## Assigned task
Repeat the lines from the line with "(** ** Majorities *)" to the line with "Lemma size_writable c" in the listing below, keeping both end lines and adding nothing.

## Records provided
(* ===== verification/ReplSetConfigFacts.v ===== *)
(** What a validated configuration guarantees: unique members, bounded votes, and
    majorities that meet; and the counting done through the internal tags. *)
From stdpp Require Import gmap strings pretty.
From S2P Require Import Prelude OpTimes ReplSetTag ReplSetConfig.
Import MemberConfig ReplSetConfig.

(** ** Sets of member indices *)

Section IdxSet.
Context {A : Type} (p : A → bool).

(** The indices, counted from [i], of the elements that satisfy [p]. *)
Fixpoint idx_set (i : nat) (l : list A) : gset nat :=
  match l with
  | [] => ∅
  | x :: l' => (if p x then {[ i ]} else ∅) ∪ idx_set (S i) l'
  end.

Lemma elem_of_idx_set i j l :
  j ∈ idx_set i l ↔ ∃ x, (i <= j)%nat ∧ l !! (j - i)%nat = Some x ∧ p x = true.
Proof.
  revert i. induction l as [|x l IH]; intros i; simpl.
  - split; [set_solver|]. by intros (? & _ & ? & _).
  - rewrite elem_of_union, IH. split.
    + intros [H|(y & Hle & Hl & Hp)].
      * destruct (p x) eqn:E; [|set_solver]. apply elem_of_singleton in H as ->.
        exists x. rewrite Nat.sub_diag. done.
      * exists y. split_and!; [lia| |done]. by replace (j - i)%nat with (S (j - S i)) by lia.
    + intros (y & Hle & Hl & Hp). destruct (decide (i = j)) as [->|Hne].
      * left. rewrite Nat.sub_diag in Hl. simplify_eq/=. rewrite Hp. set_solver.
      * right. exists y. split_and!; [lia| |done].
        by replace (j - i)%nat with (S (j - S i)) in Hl by lia.
Qed.

Lemma size_idx_set i l : Z.of_nat (size (idx_set i l)) = count_if p l.
Proof.
  revert i. induction l as [|x l IH]; intros i; simpl; [done|].
  rewrite size_union.
  - rewrite Nat2Z.inj_add, IH. destruct (p x); [by rewrite size_singleton|done].
  - intros j H1 H2. destruct (p x); [|set_solver]. apply elem_of_singleton in H1 as ->.
    apply elem_of_idx_set in H2 as (y & H & _). lia.
Qed.

Lemma count_if_bounds l : 0 <= count_if p l <= Z.of_nat (length l).
Proof. induction l as [|x l IH]; simpl; [lia|]. destruct (p x); lia. Qed.

Lemma count_if_pos l : 0 < count_if p l ↔ ∃ x, x ∈ l ∧ p x = true.
Proof.
  induction l as [|x l IH]; simpl.
  - split; [lia|]. by intros (? & ?%elem_of_nil & _).
  - pose proof (count_if_bounds l). destruct (p x) eqn:E.
    + split; [|lia]. intros _. exists x. split; [left|done].
    + rewrite Z.add_0_l, IH. split; intros (y & Hy & Hp); exists y; (split; [|done]).
      * by right.
      * apply elem_of_cons in Hy as [->|Hy]; [congruence|done].
Qed.
End IdxSet.

Lemma count_if_split {A} (p q : A → bool) l :
  (∀ x, x ∈ l → q x = true → p x = true) →
  count_if (λ x, p x && negb (q x)) l = count_if p l - count_if q l.
Proof.
  induction l as [|x l IH]; simpl; [done|]. intros H.
  rewrite IH by (intros; apply H; [by right|done]).
  destruct (q x) eqn:E; [rewrite (H x) by (done || left)|]; destruct (p x); simpl; lia.
Qed.

(** Two subsets of a finite set that are together larger than it share an element. *)
Lemma sets_meet {A} `{Countable A} (U V W : gset A) :
  V ⊆ U → W ⊆ U → (size U < size V + size W)%nat → ∃ x, x ∈ V ∧ x ∈ W.
Proof.
  intros HV HW Hsz. destruct (decide (V ∩ W = ∅)) as [E|E].
  - exfalso. assert (V ## W) as Hd by set_solver.
    pose proof (size_union V W Hd). assert (size (V ∪ W) <= size U)%nat; [|lia].
    apply subseteq_size. set_solver.
  - apply set_choose_L in E as [x Hx]. exists x. set_solver.
Qed.

(** ** Validated members *)

Lemma dlt_zero_ne p : dlt dzero p = true → dne p dzero = true.
Proof. destruct p as [[]|[]| |[] m e]; done. Qed.

(** A valid member: votes are 0 or 1, arbiters vote, electable members vote, do not
    delay and are visible. *)
Lemma member_validate_ok m :
  MemberConfig.validate m = OK →
  (_votes m = 0 ∨ _votes m = 1) ∧
  (isArbiter m = true → isVoter m = true) ∧
  (isElectable m = true →
   isVoter m = true ∧ isArbiter m = false ∧ _slaveDelay m = 0
   ∧ _hidden m = false ∧ _buildIndexes m = true) ∧
  0 <= _slaveDelay m <= kMaxSlaveDelay.
Proof.
  unfold MemberConfig.validate, isArbiter, isElectable. intros H.
  destruct (_ || _); [done|]. destruct (_ && _) eqn:Ev; [done|].
  destruct (_ && _) eqn:Ea in H; [done|]. destruct (_ && _) in H; [done|].
  destruct (_ || _) eqn:Ed in H; [done|]. to_prop.
  assert (_votes m = 0 ∨ _votes m = 1) by (destruct Ev; to_prop; auto).
  split_and!; [done| | |lia|lia].
  - intros Hm. destruct Ea as [?|?]; to_prop; congruence.
  - unfold isArbiter. intros [Hb Hp]%andb_true_iff. unfold getPriority in Hp.
    rewrite (dlt_zero_ne _ Hp) in H. unfold isVoter.
    destruct (_votes m =? 0); [done|]. destruct (0 <? _slaveDelay m) eqn:E; [done|].
    destruct (_hidden m); [done|]. destruct (_buildIndexes m); [|done]. to_prop.
    split_and!; [done|done|lia|done|done].
Qed.

(** What [validate] establishes about the members. *)
Record ValidConfig (c : ReplSetConfig.t) : Prop := {
  vc_size : 1 <= getNumMembers c <= kMaxMembers;
  vc_ids : NoDup (_id <$> _members c);
  vc_hosts : NoDup ((λ m, HostAndPort.key (getHostAndPort m)) <$> _members c);
  vc_voters : 1 <= count_if isVoter (_members c) <= kMaxVotingMembers;
  vc_electable : ∃ m, m ∈ _members c ∧ isElectable m = true;
  vc_members : ∀ m, m ∈ _members c → MemberConfig.validate m = OK
}.

Lemma checkPairs_ok i j m ms :
  checkPairs i j m ms = OK →
  ∀ k m', ms !! k = Some m' → (k + j)%nat ≠ i →
  _id m ≠ _id m' ∧ HostAndPort.key (getHostAndPort m) ≠ HostAndPort.key (getHostAndPort m').
Proof.
  revert j. induction ms as [|x ms IH]; intros j H k m' Hk Hne; [done|]. simpl in H.
  destruct k as [|k]; simplify_eq/=.
  - destruct (Nat.eqb_spec i j); [lia|].
    destruct (_ =? _) eqn:E in H; [done|]. destruct (HostAndPort.eqb _ _) eqn:Eh; [done|].
    to_prop. split; [done|]. rewrite <- HostAndPort.eqb_key. congruence.
  - destruct (Nat.eqb_spec i j).
    + apply (IH (S j) H k m'); [done|lia].
    + destruct (_ =? _) in H; [done|]. destruct (HostAndPort.eqb _ _); [done|].
      apply (IH (S j) H k m'); [done|lia].
Qed.

Lemma checkMembers_ok expected all i ms st st' :
  checkMembers expected all i ms st = inr st' →
  (∀ k m, ms !! k = Some m →
     MemberConfig.validate m = OK ∧ checkPairs (k + i) 0 m all = OK) ∧
  voterCount st' = voterCount st + count_if isVoter ms ∧
  electableCount st' = electableCount st + count_if isElectable ms ∧
  arbiterCount st' = arbiterCount st + count_if isArbiter ms.
Proof.
  revert i st. induction ms as [|m ms IH]; intros i st H; simpl in H.
  - injection H as <-. split_and!; [done|simpl; lia..].
  - destruct (MemberConfig.validate m) eqn:Ev; [done|].
    destruct (checkPairs i 0 m all) eqn:Ep; [done|].
    apply IH in H as (Hk & Hv & He & Ha). split_and!.
    + intros [|k] m' Hl; simplify_eq/=; [done|].
      replace (S (k + i)) with (k + S i)%nat by lia. by apply Hk.
    + rewrite Hv. simpl. destruct (isVoter m); simpl; lia.
    + rewrite He. simpl. unfold isElectable at 2.
      destruct (negb (isArbiter m) && dlt dzero (getPriority m)); simpl; lia.
    + rewrite Ha. simpl. destruct (isArbiter m); simpl; lia.
Qed.

Lemma NoDup_by_index {A B} (f : A → B) l :
  (∀ i j x y, l !! i = Some x → l !! j = Some y → i ≠ j → f x ≠ f y) → NoDup (f <$> l).
Proof.
  intros H. apply NoDup_alt. intros i j b Hi Hj.
  apply list_lookup_fmap_Some in Hi as (x & -> & Hi).
  apply list_lookup_fmap_Some in Hj as (y & E & Hj).
  destruct (decide (i = j)); [done|]. by destruct (H _ _ _ _ Hi Hj n).
Qed.

Lemma validate_ok_valid c sp : ReplSetConfig.validate c sp = OK → ValidConfig c.
Proof.
  unfold ReplSetConfig.validate. intros H.
  destruct (_ || _) in H; [done|]. destruct (_ || _) in H; [done|].
  destruct (bool_decide _) in H; [done|]. destruct (_ <? 0) in H; [done|].
  destruct (_members c) as [|m0 ms0] eqn:Em; [done|]. rewrite <- Em in H.
  destruct (kMaxMembers <? _) eqn:Emax; [done|].
  destruct (checkMembers _ _ _ _ _) as [e|st] eqn:Ec; [done|].
  destruct (bool_decide _) in H; [done|]. destruct (existsb _ _) in H; [done|].
  destruct (_ && _) in H; [done|].
  destruct (_ || _) eqn:Evc in H; [done|]. destruct (_ =? 0) eqn:Eel in H; [done|]. clear H.
  apply checkMembers_ok in Ec as (Hk & Hv & He & _). simpl in Hv, He. to_prop.
  assert (∀ i j x y, _members c !! i = Some x → _members c !! j = Some y → i ≠ j →
    _id x ≠ _id y ∧
    HostAndPort.key (getHostAndPort x) ≠ HostAndPort.key (getHostAndPort y)) as Hpair.
  { intros i j x y Hi Hj Hij. destruct (Hk i x Hi) as [_ Hp]. rewrite Nat.add_0_r in Hp.
    by apply (checkPairs_ok _ _ _ _ Hp j y Hj); lia. }
  pose proof (count_if_bounds isVoter (_members c)).
  pose proof (count_if_bounds isElectable (_members c)).
  constructor.
  - unfold getNumMembers in *. rewrite Em in *. simpl in *. lia.
  - apply NoDup_by_index. intros. by eapply Hpair.
  - apply NoDup_by_index. intros. by eapply Hpair.
  - unfold kMaxVotingMembers in *. lia.
  - apply (count_if_pos isElectable). lia.
  - intros m [i Hi]%list_elem_of_lookup. by apply (Hk i).
Qed.

(** ** Majorities *)

(** The members that vote, and those among them that hold data. *)
Definition voters (c : ReplSetConfig.t) : gset nat := idx_set isVoter 0 (_members c).
Definition isWritableVoter (m : MemberConfig.t) : bool := isVoter m && negb (isArbiter m).
Definition writableVoters (c : ReplSetConfig.t) : gset nat :=
  idx_set isWritableVoter 0 (_members c).

(** [c] is a validated configuration whose majorities were computed. *)
Definition Installed (c : ReplSetConfig.t) : Prop :=
  ValidConfig c ∧ ∃ c0, c = _calculateMajorities c0.

Lemma writable_subseteq c : writableVoters c ⊆ voters c.
Proof.
  intros i. unfold writableVoters, voters. rewrite !elem_of_idx_set.
  intros (m & Hi & Hl & Hp). exists m. apply andb_true_iff in Hp as [Hp _]. done.
Qed.

Lemma writable_count c :
  ValidConfig c →
  count_if isWritableVoter (_members c)
  = count_if isVoter (_members c) - count_if isArbiter (_members c).
Proof.
  intros Hv. apply count_if_split. intros m Hm Ha.
  destruct (member_validate_ok m (vc_members _ Hv m Hm)) as (_ & H & _). auto.
Qed.

Lemma installed_counts c :
  Installed c →
  let n := count_if isVoter (_members c) in
  let w := count_if isWritableVoter (_members c) in
  _totalVotingMembers c = n ∧ _majorityVoteCount c = n / 2 + 1 ∧
  _writableVotingMembersCount c = w ∧ _writeMajority c = Z.min (n / 2 + 1) w ∧
  1 <= w <= n ∧ n <= 7.
Proof.
  intros [Hv [c0 ->]]. cbn zeta. rewrite writable_count by done.
  pose proof (vc_voters _ Hv) as Hn. unfold kMaxVotingMembers in Hn.
  unfold _calculateMajorities in *. simpl in *.
  rewrite Z.quot_div_nonneg by lia. split_and!; [done..| | |lia].
  - pose proof (writable_count _ Hv) as Hw. simpl in Hw. rewrite <- Hw.
    assert (0 < count_if isWritableVoter (_members c0)); [|lia].
    apply count_if_pos. destruct (vc_electable _ Hv) as (m & Hm & He). exists m.
    split; [done|]. destruct (member_validate_ok m (vc_members _ Hv m Hm)) as (_ & _ & H & _).
    destruct (H He) as (H1 & H2 & _). unfold isWritableVoter. by rewrite H1, H2.
  - pose proof (count_if_bounds isArbiter (_members c0)). lia.
Qed.

Lemma size_voters c : Z.of_nat (size (voters c)) = count_if isVoter (_members c).
Proof. apply size_idx_set. Qed.
Lemma size_writable c :
  Z.of_nat (size (writableVoters c)) = count_if isWritableVoter (_members c).
Proof. apply size_idx_set. Qed.

(** Two vote majorities share a voter. *)
Lemma vote_majorities_meet c (V V' : gset nat) :
  Installed c → V ⊆ voters c → V' ⊆ voters c →
  _majorityVoteCount c <= Z.of_nat (size V) → _majorityVoteCount c <= Z.of_nat (size V') →
  ∃ i, i ∈ V ∧ i ∈ V'.
Proof.
  intros Hc HV HV' HnV HnV'. destruct (installed_counts c Hc) as (_ & Hmaj & _).
  apply (sets_meet (voters c)); [done|done|].
  pose proof (size_voters c). rewrite Hmaj in *.
  pose proof (Z.div_mod (count_if isVoter (_members c)) 2).
  pose proof (Z.mod_pos_bound (count_if isVoter (_members c)) 2). lia.
Qed.

(** A write majority meets a vote majority that holds a data-bearing voter. *)
Lemma write_vote_majorities_meet c (V W : gset nat) i :
  Installed c → V ⊆ voters c → W ⊆ writableVoters c →
  _majorityVoteCount c <= Z.of_nat (size V) → _writeMajority c <= Z.of_nat (size W) →
  i ∈ V → i ∈ writableVoters c → ∃ j, j ∈ V ∧ j ∈ W.
Proof.
  intros Hc HV HW HnV HnW HiV Hi. destruct (installed_counts c Hc) as (_ & Hmaj & _ & Hw & _).
  rewrite Hw in HnW. rewrite Hmaj in HnV.
  pose proof (size_writable c). pose proof (size_voters c).
  destruct (Z.le_gt_cases (count_if isVoter (_members c) / 2 + 1)
              (count_if isWritableVoter (_members c))) as [Hle|Hgt].
  - apply (sets_meet (voters c)); [done| |].
    + etrans; [done|]. apply writable_subseteq.
    + pose proof (Z.div_mod (count_if isVoter (_members c)) 2).
      pose proof (Z.mod_pos_bound (count_if isVoter (_members c)) 2). lia.
  - exists i. split; [done|].
    assert (W = writableVoters c) as ->; [|done].
    apply set_subseteq_size_eq; [done|]. lia.
Qed.

(** C26: in a configuration that [validate] accepts, with the counts of
    [_calculateMajorities]: the write majority is between 1 and the vote majority,
    which is at most the number of voters; any two vote majorities share a voter;
    and any write majority of data-bearing voters shares a voter with any vote
    majority that elected a data-bearing voter, even when most voters are arbiters
    and the write majority is smaller than the vote majority. *)
Theorem majorities_intersect (c c0 : ReplSetConfig.t) (sp : ServerParams)
    (Hv : ReplSetConfig.validate c sp = OK) (Hc : c = _calculateMajorities c0) :
  1 <= _writeMajority c <= _majorityVoteCount c ∧
  _majorityVoteCount c <= _totalVotingMembers c <= kMaxVotingMembers ∧
  (∀ V V', V ⊆ voters c → V' ⊆ voters c →
     _majorityVoteCount c <= Z.of_nat (size V) →
     _majorityVoteCount c <= Z.of_nat (size V') → ∃ i, i ∈ V ∧ i ∈ V') ∧
  (∀ V W i, V ⊆ voters c → W ⊆ writableVoters c →
     _majorityVoteCount c <= Z.of_nat (size V) →
     _writeMajority c <= Z.of_nat (size W) →
     i ∈ V → i ∈ writableVoters c → ∃ j, j ∈ V ∧ j ∈ W).
Proof.
  assert (Installed c) as HI by (split; [by eapply validate_ok_valid|by exists c0]).
  destruct (installed_counts c HI) as (Ht & Hm & Hw & Hwm & Hb & H7).
  rewrite Ht, Hwm, Hm. unfold kMaxVotingMembers.
  pose proof (Z.div_mod (count_if isVoter (_members c)) 2).
  pose proof (Z.mod_pos_bound (count_if isVoter (_members c)) 2).
  split_and!; [lia|lia|lia|lia| |].
  - intros V V'. rewrite <- Hm. by apply vote_majorities_meet.
  - intros V W i. rewrite <- Hwm, <- Hm. by apply write_vote_majorities_meet.
Qed.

## Answer for this exercise
(** ** Majorities *)

(** The members that vote, and those among them that hold data. *)
Definition voters (c : ReplSetConfig.t) : gset nat := idx_set isVoter 0 (_members c).
Definition isWritableVoter (m : MemberConfig.t) : bool := isVoter m && negb (isArbiter m).
Definition writableVoters (c : ReplSetConfig.t) : gset nat :=
  idx_set isWritableVoter 0 (_members c).

(** [c] is a validated configuration whose majorities were computed. *)
Definition Installed (c : ReplSetConfig.t) : Prop :=
  ValidConfig c ∧ ∃ c0, c = _calculateMajorities c0.

Lemma writable_subseteq c : writableVoters c ⊆ voters c.
Proof.
  intros i. unfold writableVoters, voters. rewrite !elem_of_idx_set.
  intros (m & Hi & Hl & Hp). exists m. apply andb_true_iff in Hp as [Hp _]. done.
Qed.

Lemma writable_count c :
  ValidConfig c →
  count_if isWritableVoter (_members c)
  = count_if isVoter (_members c) - count_if isArbiter (_members c).
Proof.
  intros Hv. apply count_if_split. intros m Hm Ha.
  destruct (member_validate_ok m (vc_members _ Hv m Hm)) as (_ & H & _). auto.
Qed.

Lemma installed_counts c :
  Installed c →
  let n := count_if isVoter (_members c) in
  let w := count_if isWritableVoter (_members c) in
  _totalVotingMembers c = n ∧ _majorityVoteCount c = n / 2 + 1 ∧
  _writableVotingMembersCount c = w ∧ _writeMajority c = Z.min (n / 2 + 1) w ∧
  1 <= w <= n ∧ n <= 7.
Proof.
  intros [Hv [c0 ->]]. cbn zeta. rewrite writable_count by done.
  pose proof (vc_voters _ Hv) as Hn. unfold kMaxVotingMembers in Hn.
  unfold _calculateMajorities in *. simpl in *.
  rewrite Z.quot_div_nonneg by lia. split_and!; [done..| | |lia].
  - pose proof (writable_count _ Hv) as Hw. simpl in Hw. rewrite <- Hw.
    assert (0 < count_if isWritableVoter (_members c0)); [|lia].
    apply count_if_pos. destruct (vc_electable _ Hv) as (m & Hm & He). exists m.
    split; [done|]. destruct (member_validate_ok m (vc_members _ Hv m Hm)) as (_ & _ & H & _).
    destruct (H He) as (H1 & H2 & _). unfold isWritableVoter. by rewrite H1, H2.
  - pose proof (count_if_bounds isArbiter (_members c0)). lia.
Qed.

Lemma size_voters c : Z.of_nat (size (voters c)) = count_if isVoter (_members c).
Proof. apply size_idx_set. Qed.
Lemma size_writable c :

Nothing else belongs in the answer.